* [Task statement]: Every line below containing the word "Hpin" should be found and copied.

(Stored data)

========================================

(** Under the invariant [forget_peer] is [remove_peer]: a pin that differs
    from the configured key never has a replay entry. *)
Lemma forget_is_remove st iid : core st -> forget_peer st iid = remove_peer st iid.
Proof.
  intros C. unfold forget_peer, remove_peer. destruct (peers (link st) !! iid) as [t|] eqn:E; simpl.
  - destruct (pinned (link st) !! iid) as [k|] eqn:Hk; [| done]. case_decide as Hd; [done |].
    f_equal. destruct (inv_pin _ C _ _ Hk) as [Hki _].
    assert (Protector.peers (replay (link st)) !! k = None) as Hn.
    { destruct (_ !! k) as [rs|] eqn:Hrs; [| done].
      destruct (inv_tracked _ C _ _ Hrs) as (u & Hu & Hpk). rewrite Hki, E in Hu. simplify_eq. }
    unfold set_replay, set_pinned, set_peers, Protector.reset_peer, Protector.with_peers; simpl.
    do 2 f_equal. rewrite delete_id; [done |]. by rewrite lookup_delete_None; right.
  - destruct (pinned (link st) !! iid) as [k|] eqn:Hk.
    { destruct (inv_pin _ C _ _ Hk) as [_ [u Hu]]. by rewrite E in Hu. }
    by unfold set_peers; simpl; rewrite delete_id.
Qed.

(** ** Eviction *)

Lemma evict_one_remove st p st' :
  evict_one st = Some (p, st') -> exists iid, st' = remove_peer st iid /\
    (size st'.(link).(peers) < size st.(link).(peers))%nat.
Proof.
  unfold evict_one. destruct (_ <? _)%nat eqn:E; [| done]. bool_to_prop.
  destruct (min_by_key_hash (peers (link st)) (fun e => tp_last_access (snd e)) ltac:(lia))
    as (iid & t & -> & Ht & _).
  intros [= <- <-]. exists iid. unfold remove_peer. rewrite Ht. split; [done |]. simpl.
  rewrite map_size_delete_Some by eauto. lia.
Qed.

Lemma evict_one_none st : evict_one st = None -> (size st.(link).(peers) <= st.(link).(max_peers))%nat.
Proof.
  unfold evict_one. destruct (_ <? _)%nat eqn:E; bool_to_prop; [| done].
  destruct (min_by_key_hash (peers (link st)) (fun e => tp_last_access (snd e)) ltac:(lia))
    as (iid & t & -> & _). done.
Qed.

Lemma evict_loop_ok fuel : forall ev st, core st -> (size st.(link).(peers) <= fuel)%nat ->
  let st' := snd (evict_loop fuel ev st) in inv st' /\ evolves st st'.
Proof.
  induction fuel as [|fuel IH]; intros ev st C Hf; simpl.
  - split; [split; [done | lia] | apply evolves_refl].
  - destruct (evict_one st) as [[p st']|] eqn:E.
    + destruct (evict_one_remove _ _ _ E) as (iid & -> & Hlt).
      destruct (IH (Some p) (remove_peer st iid)) as [? ?]; [by apply remove_peer_core | lia |].
      split; [done |]. eapply evolves_trans; [by apply remove_peer_evolves | done].
    + split; [split; [done | by apply evict_one_none] | apply evolves_refl].
Qed.

(** ** Installing a peer under a new key generation *)

(** What [add_peer], [unpin_peer] and [restore_peer_trust_state] have in common:
    [iid] gets a peer [t] with a new flag, the flag of the peer it replaces
    is retired, and only the pin and the replay entries of [iid] may change. *)
Record installs (st st' : LinkState) (iid : bytes) (t : TrackedPeer) : Prop := {
  in_link : st'.(link).(receiving_link_identity) = st.(link).(receiving_link_identity);
  in_identity : st'.(link).(identity) = st.(link).(identity);
  in_max : st'.(link).(max_peers) = st.(link).(max_peers);
  in_rmax : Protector.max_peers st'.(link).(replay) = Protector.max_peers st.(link).(replay);
  in_arc : t.(key_generation) = st.(world).(next_arc);
  in_next : st'.(world).(next_arc) = S st.(world).(next_arc);
  in_live : st'.(world).(arcs) !! t.(key_generation) = Some false;
  in_arcs b : b <> t.(key_generation) ->
    (forall u, st.(link).(peers) !! iid = Some u -> u.(key_generation) <> b) ->
    st'.(world).(arcs) !! b = st.(world).(arcs) !! b;
  in_retired b : b <> t.(key_generation) -> st.(world).(arcs) !! b = Some true ->
    st'.(world).(arcs) !! b = Some true;
  in_id : t.(tp_identity) = from_pubkey (pubkey_of t);
  in_iid : iid = iid_from_pubkey (pubkey_of t);
  in_peers : st'.(link).(peers) = <[iid := t]> st.(link).(peers);
  in_pin i : i <> iid -> st'.(link).(pinned) !! i = st.(link).(pinned) !! i;
  in_pin_iid k : st'.(link).(pinned) !! iid = Some k -> iid_from_pubkey k = iid;
  in_replay pk : iid_from_pubkey pk <> iid -> replay_of st' !! pk = replay_of st !! pk;
  in_replay_iid pk rs : iid_from_pubkey pk = iid -> replay_of st' !! pk = Some rs ->
    pk = pubkey_of t /\ exists hist, Protector.peer_repr rs hist
}.

Lemma installs_core st st' iid t : core st -> installs st st' iid t -> core st'.
Proof.
  intros C I. destruct C as [Hm Hp Hg Hpin Ht Hh Ha Hl].
  assert (forall j u, j <> iid -> peers (link st) !! j = Some u -> peer_ok st' j u) as Hold.
  { intros j u Hne Hu. destruct (Hp _ _ Hu) as [H1' H2' H3' H4' H5']. split; try done.
    - rewrite (in_next _ _ _ _ I). lia.
    - rewrite (in_arcs _ _ _ _ I); [done | rewrite (in_arc _ _ _ _ I); lia |].
      intros v Hv Heq. apply Hne. eapply Hg; eauto.
    - by rewrite (in_link _ _ _ _ I). }
  split.
  - rewrite (in_rmax _ _ _ _ I), (in_max _ _ _ _ I). done.
  - intros j u. rewrite (in_peers _ _ _ _ I), lookup_insert_Some.
    intros [[<- <-] | [Hne Hu]]; [| by apply Hold].
    split; [apply I | apply I | rewrite (in_next _ _ _ _ I), (in_arc _ _ _ _ I); lia | apply I |].
    rewrite (in_link _ _ _ _ I), (in_arc _ _ _ _ I). lia.
  - intros i j u v. rewrite (in_peers _ _ _ _ I), !lookup_insert_Some.
    pose proof (in_arc _ _ _ _ I) as Hgen.
    intros [[<- <-] | [Hne Hu]] [[<- <-] | [Hne' Hv]] Heq; [done | | | by eapply Hg].
    + pose proof (po_arc _ _ _ (Hp _ _ Hv)). lia.
    + pose proof (po_arc _ _ _ (Hp _ _ Hu)). lia.
  - intros i k Hk. rewrite (in_peers _ _ _ _ I). destruct (decide (i = iid)) as [-> | Hne].
    + split; [by eapply in_pin_iid | rewrite lookup_insert_eq; eauto].
    + rewrite (in_pin _ _ _ _ I) in Hk by done. rewrite lookup_insert_ne by done. by apply Hpin.
  - intros pk rs Hrs. rewrite (in_peers _ _ _ _ I).
    destruct (decide (iid_from_pubkey pk = iid)) as [He | Hne].
    + destruct (in_replay_iid _ _ _ _ I _ _ He Hrs) as [-> _]. exists t. by rewrite He, lookup_insert_eq.
    + rewrite (in_replay _ _ _ _ I) in Hrs by done. rewrite lookup_insert_ne by done. by eapply Ht.
  - intros pk rs Hrs. destruct (decide (iid_from_pubkey pk = iid)) as [He | Hne].
    + by eapply in_replay_iid.
    + rewrite (in_replay _ _ _ _ I) in Hrs by done. by eapply Hh.
  - rewrite (in_link _ _ _ _ I), (in_next _ _ _ _ I). lia.
  - rewrite (in_link _ _ _ _ I), (in_arcs _ _ _ _ I); [done | rewrite (in_arc _ _ _ _ I); lia |].
    intros u Hu. apply (po_link _ _ _ (Hp _ _ Hu)).
Qed.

========================================

* [Answer to the exercise]:
  intros C I. destruct C as [Hm Hp Hg Hpin Ht Hh Ha Hl].
    + rewrite (in_pin _ _ _ _ I) in Hk by done. rewrite lookup_insert_ne by done. by apply Hpin.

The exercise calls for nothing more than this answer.